Convection ovens are almost standard additions in home kitchens today. Promising faster baking and more even results with the turn of a dial, these ovens are full of potential. But, great baking has never been about simply popping something in, twisting a knob, and expecting magic to happen. There's science at play behind any successful recipe, and understanding how things work and why certain steps need to be taken is what separates a lucky fluke with reliable results.

That's where expert guidance becomes invaluable. To unpack how best to use convection ovens, we turned to two chefs who blend creativity and precision on a daily basis. Chef Seth Tuma, the Louisiana-born executive chef at Little Fawn in Oceanside, California, began cooking and baking alongside his parents and grandparents at the age of 8 before entering professional kitchens. Joining him is Chef Vivian Villagrana, from Toshi Kizaki's talented pastry team at Sushi Den and Izakaya Den in Denver, Colorado. Together, their insights remind us that even the most familiar kitchen tools deserve a closer look and that there's nothing quite like learning from those who rely on them every day.

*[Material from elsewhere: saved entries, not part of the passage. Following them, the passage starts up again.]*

Lemma entry_bound n k ex : get t n k = Some ex -> ex.(start) < total t.
Proof using Ht.
  intros (b1 & v & ind & ls & b2 & E & _ & -> & _ & Hsp)%(get_block t bs Ht). cbn. rewrite <- place_total, E, place_app, place_cons. cbn [snd].
  apply spells_nonempty in Hsp. destruct ls; cbn; [done|lia].
Qed.

Lemma unknown_section n keys : (n, keys) ∈ unknown t s <-> (n, keys) ∈ effective s /\ has_section t n = false.
Proof. unfold unknown. rewrite !list_elem_of_In, filter_In. cbn [fst]. by rewrite negb_true_iff. Qed.

Lemma values_nil {A} (l : list A) : (forall v, v ∉ l) -> l = [].
Proof. destruct l as [|x l]; [done|]. intros H. by destruct (H x); left. Qed.

(** Only a key that the target does not have is inserted. *)
Lemma inserted_known b1 b2 B n k : InsertedAt t s b1 b2 B -> get s n k = None \/ is_Some (get t n k) -> values_of n k (section_at b1) (map fst B) = [].
Proof. intros HB Hg. apply values_nil. intros v (_ & e & He & Hn & _)%(inserted_values _ _ _ _ _ HB). rewrite He, Hn in Hg. destruct Hg as [Hg|[? Hg]]; done. Qed.
Lemma publication_safe_witness :
  (plan_at 2).(publish) = Some (Some (file_of u!"ours"))
  /\ (plan_at 2).(conflict) = None.
Proof.
  split; [vm_compute; reflexivity|].
  eapply (publication_safe sample_git sample_shared sample_upstream sample_state ∅ ∅ sample_transient
            sample_plans (plan_at 2) (Some (file_of u!"ours")) sample_run).
  - apply sample_plan_at. vm_compute. lia.
  - vm_compute. reflexivity.
Defined.

Lemma application_safe_witness :
  (plan_at 1).(apply) = Some None /\ (plan_at 1).(conflict) = None.
Proof.
  split; [vm_compute; reflexivity|].
  eapply (application_safe sample_git sample_shared sample_upstream sample_state ∅ ∅ sample_transient
            sample_plans (plan_at 1) None sample_run).
  - apply sample_plan_at. vm_compute. lia.
  - vm_compute. reflexivity.
Defined.

Lemma divergence_reported_example :
  (sample_shared !! u!"both" = (record_of sample_state u!"both").(acknowledged)
   /\ ~ incoming (sample_upstream.(files) !! u!"both") (record_of sample_state u!"both"))
  \/ exists plan, plan ∈ sample_plans /\ plan.(branch_path) = u!"both"
       /\ (is_noop plan = false \/ plan.(skipped) = Some NESTED_NOT_SHARED)
       /\ (plan.(conflict) <> None -> plan.(publish) = None /\ plan.(apply) = None).
Proof.
  apply (divergence_reported sample_git sample_shared sample_upstream sample_state ∅ ∅ sample_transient
           sample_plans u!"both" sample_run); [vm_compute; reflexivity|].
  vm_compute. discriminate.
Defined.

Lemma merge_clean_example :
  exists base_bytes ours theirs merged,
    cat_object sample_git u!"base" (∅ : Transient) = (Ok base_bytes, ∅)
    /\ cat_object sample_git u!"ours" (∅ : Transient) = (Ok ours, ∅)
    /\ cat_object sample_git u!"theirs" (∅ : Transient) = (Ok theirs, ∅)
    /\ merged = ours ++ theirs.
Proof.
  destruct (merge_clean sample_git (file_of u!"base") (file_of u!"ours") (file_of u!"theirs")
    (u!"100644", [2%N; 3%N]) (∅ : Transient) ({[ [2%N; 3%N] := [2%N; 3%N] ]} : Transient))
    as (b & o & t & m & Hb & Ho & Ht & _ & Hm & _); [vm_compute; reflexivity|discriminate|].
  exists b, o, t, m. split_and!; try done. by injection Hm as <-.
Defined.
(* ===== verification/BootstrapSpec.v ===== *)
(** * The bootstrap resource graph is sorted

    [ordered] against its meaning: a permutation of the declared resources in which what a
    resource depends on comes first, or the dependency that is not declared, or exactly the
    resources that a cycle keeps from being ordered. *)

From S2P Require Import Prelude RustStr Utf8 Bootstrap.

(** ** Keys *)

Lemma im_find_update {V} (m : list (ResourceId * V)) r v k :
  im_find (im_update m r v) k
  = if decide (k = r) then match im_find m r with Some _ => Some v | None => None end else im_find m k.
Proof.
  induction m as [|[a b] m IH]; simpl; [by case_decide|].
  destruct (bool_decide_reflect (a = r)) as [->|Hne]; simpl.
  - destruct (bool_decide_reflect (r = k)) as [->|]; [by rewrite decide_True|]. by rewrite decide_False in IH |- *.
  - rewrite IH. destruct (bool_decide_reflect (a = k)) as [->|]; [by rewrite decide_False|done].
Qed.

Lemma keys_update {V} (m : list (ResourceId * V)) r v : map fst (im_update m r v) = map fst m.
Proof. unfold im_update. rewrite map_map. apply map_ext. intros [a b]. simpl. by case_bool_decide. Qed.

Lemma im_find_keys {V} (m : list (ResourceId * V)) r : is_Some (im_find m r) <-> r ∈ map fst m.
Proof.
  induction m as [|[a b] m IH]; simpl.
  - split; [by intros []|by intros ?%elem_of_nil].
  - rewrite elem_of_cons. destruct (bool_decide_reflect (a = r)) as [->|Hne]; [naive_solver|].
    rewrite IH. naive_solver.
Qed.

Lemma im_find_In {V} (m : list (ResourceId * V)) r v : im_find m r = Some v -> (r, v) ∈ m.
Proof.
  induction m as [|[a b] m IH]; simpl; [done|].
  destruct (bool_decide_reflect (a = r)) as [->|]; intros H; [injection H as ->; apply list_elem_of_here|].
  by apply list_elem_of_further, IH.
Qed.

Lemma In_im_find {V} (m : list (ResourceId * V)) r v : NoDup (map fst m) -> (r, v) ∈ m -> im_find m r = Some v.
Proof.
  induction m as [|[a b] m IH]; simpl; [by intros _ ?%elem_of_nil|].
  intros [Ha Hn]%NoDup_cons [[= -> ->]|Hin]%elem_of_cons; [by rewrite bool_decide_eq_true_2|].
  rewrite bool_decide_eq_false_2; [by apply IH|]. intros ->. apply Ha.
  apply list_elem_of_fmap. by exists (r, v).
Qed.

Lemma filter_keys_sublist {V} (f : ResourceId * V -> bool) m : map fst (List.filter f m) `sublist_of` map fst m.
Proof. induction m as [|e m IH]; simpl; [done|]. destruct (f e); simpl; by constructor. Qed.

Lemma elem_of_filter_keys {V} (f : V -> bool) (m : list (ResourceId * V)) x :
  NoDup (map fst m) ->
  x ∈ map fst (List.filter (fun e => f e.2) m) <-> exists v, im_find m x = Some v /\ f v = true.
Proof.
  intros Hn. rewrite list_elem_of_fmap. split.
  - intros ([y v] & -> & H). rewrite list_elem_of_In, filter_In, <- list_elem_of_In in H.
    exists v. split; [apply In_im_find; [done|apply H]|apply H].
  - intros (v & Hv & Hf). exists (x, v). split; [done|].
    rewrite list_elem_of_In, filter_In, <- list_elem_of_In. split; [by apply im_find_In|done].
Qed.

(** ** Well-formed plans *)

Definition WF (p : BootstrapPlan) : Prop :=
  NoDup (ids p) /\ Forall (fun e => e.1 = e.2.(id)) p.(resources).

Definition dependencies (r : ResourcePlan) : list ResourceId := r.(depends_on) ++ r.(order_after).

Definition dependencies_at (p : BootstrapPlan) (r : ResourceId) : list ResourceId :=
  match plan_get p r with Some x => dependencies x | None => [] end.

(** [r] comes after [d]. *)
Definition Needs (p : BootstrapPlan) (r d : ResourceId) : Prop := d ∈ dependencies_at p r.

Lemma plan_contains_ids p r : plan_contains p r = true <-> r ∈ ids p.
Proof.
  unfold plan_contains, ids, plan_get. rewrite <- im_find_keys.
  destruct (im_find _ r); split; intros H; try done.
Qed.

Lemma plan_get_id p r x : WF p -> plan_get p r = Some x -> x.(id) = r.
Proof.
  intros [_ Hw] H. apply im_find_In in H. rewrite Forall_forall in Hw. symmetry. by apply (Hw _ H).
Qed.

Lemma plan_get_value p x : WF p -> x ∈ values p -> plan_get p x.(id) = Some x.
Proof.
  intros [Hn Hw] Hx. unfold values in Hx. apply list_elem_of_fmap in Hx as ([r y] & -> & Hin). simpl.
  rewrite Forall_forall in Hw. pose proof (Hw _ Hin) as He. simpl in He. subst r. by apply In_im_find.
Qed.

Lemma ids_values p : WF p -> ids p = map id (values p).
Proof.
  intros [_ Hw]. unfold ids, values. rewrite map_map.
  induction Hw as [|e l He _ IH]; simpl; congruence.
Qed.

(** ** Counting *)

Abbreviation occ l x := (count_occ (fun a b : ResourceId => decide (a = b)) l x).

Lemma occ_pos (l : list ResourceId) x : 0 < occ l x <-> x ∈ l.
Proof. rewrite list_elem_of_In. split; apply count_occ_In. Qed.

Lemma occ_0 (l : list ResourceId) x : occ l x = 0 <-> x ∉ l.
Proof. rewrite <- occ_pos. lia. Qed.

Lemma count_dependencies_spec p r ds incoming outgoing c :
  im_find incoming r = Some c ->
  match count_dependencies p r ds incoming outgoing with
  | Ok (incoming', outgoing') =>
      (forall d, d ∈ ds -> d ∈ ids p)
      /\ map fst incoming' = map fst incoming
      /\ (forall x, im_find incoming' x = if decide (x = r) then Some (c + length ds) else im_find incoming x)
      /\ (forall d x, occ (default [] (outgoing' !! d)) x
            = occ (default [] (outgoing !! d)) x + if decide (x = r) then occ ds d else 0)
  | Err e => exists d, e = MissingDependency r d /\ d ∈ ds /\ d ∉ ids p
  | OutOfFuel => False
  end.
Proof.
  revert incoming outgoing c. induction ds as [|d ds IH]; intros incoming outgoing c Hc; simpl.
  - split_and!; [set_solver|done| |].
    + intros x. case_decide; [subst; by rewrite Nat.add_0_r|done].
    + intros d x. case_decide; lia.
  - rewrite Hc. destruct (plan_contains p d) eqn:Hd; simpl.
    + apply plan_contains_ids in Hd.
      assert (im_find (im_update incoming r (S c)) r = Some (S c)) as Hc'
        by (by rewrite im_find_update, decide_True, Hc).
      specialize (IH _ (<[d := default [] (outgoing !! d) ++ [r]]> outgoing) _ Hc').
      destruct (count_dependencies _ _ _ _ _) as [[incoming' outgoing']|e|]; [|set_solver|done].
      destruct IH as (Hin & Hk & Hi & Ho). split_and!.
      * set_solver.
      * by rewrite Hk, keys_update.
      * intros x. rewrite Hi. case_decide; [f_equal; lia|]. by rewrite im_find_update, decide_False.
      * intros d' x. rewrite Ho. destruct (decide (d = d')) as [->|Hne].
        -- rewrite lookup_insert_eq. simpl. rewrite count_occ_app. simpl.
           destruct (decide (r = x)) as [->|Hx]; [rewrite !decide_True by done; lia|].
           rewrite !(decide_False (P := x = r)) by congruence. lia.
        -- rewrite lookup_insert_ne by done. done.
    + exists d. split_and!; [done|set_solver|]. rewrite <- plan_contains_ids. congruence.
Qed.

Use convection when browning and crust actually matter

We asked our experts what bakes the best in convection ovens and if there are any recipes that lend themselves to better results. Both chef Seth Tuma and chef Vivian Villagrana agreed that convection ovens do their best work when the recipe calls for an even, crisp, caramelized surface texture.

Chef Tuma explains that pastries where you want "good crust or browning like pies, biscuits, and cookies" respond particularly well to convection, and that bread baking is where it truly shines. For him, it's consistency that is at play here. "The circulating air helps the oven maintain an even temperature, so you have even cooking and crispier texture." 

Chef Villagrana echoes this, noting that foods with a hard crust and those requiring browning on the outside, such as cookies, pies, and store-bought puff pastry, benefit most from convection settings. For example, she explains, "if one were to bake a whole tray of cookies in a conventional oven, those might burn hotter on the upper left-hand corner, resulting in a fourth of your cookies to burn faster whereas the rest are still underbaked." A convection oven would mitigate this and help the cookies to bake evenly. 

Don't avoid delicate bakes, learn to tame the fan instead

On the flip side, we asked if there are any recipes that one should avoid when using a convection oven. According to the chefs, while there is not, understanding how your oven works and learning to adjust the temperature in your favor is key.

Typically it is recommended that delicate bakes are be treated as incompatible with convection ovens, largely because the circulating air can be too aggressive and elevate the internal temperature of the oven. For example, when faced with extreme heat, soufflés, cheesecakes, and custards, like a crackling crème brûlée, could rise unevenly, develop cracks on the surface, or remain uncooked internally. Chef Seth Tuma acknowledges this risk, but encourages you to "still bake these in a convection by lowering the temperature. I go about 50 degrees less to be safe when I make desserts in our restaurant." The name of the game here is not avoidance, but adjustment. Lowering the temperature creates a milder oven environment, where the internal structure of a delicate recipe can develop gradually.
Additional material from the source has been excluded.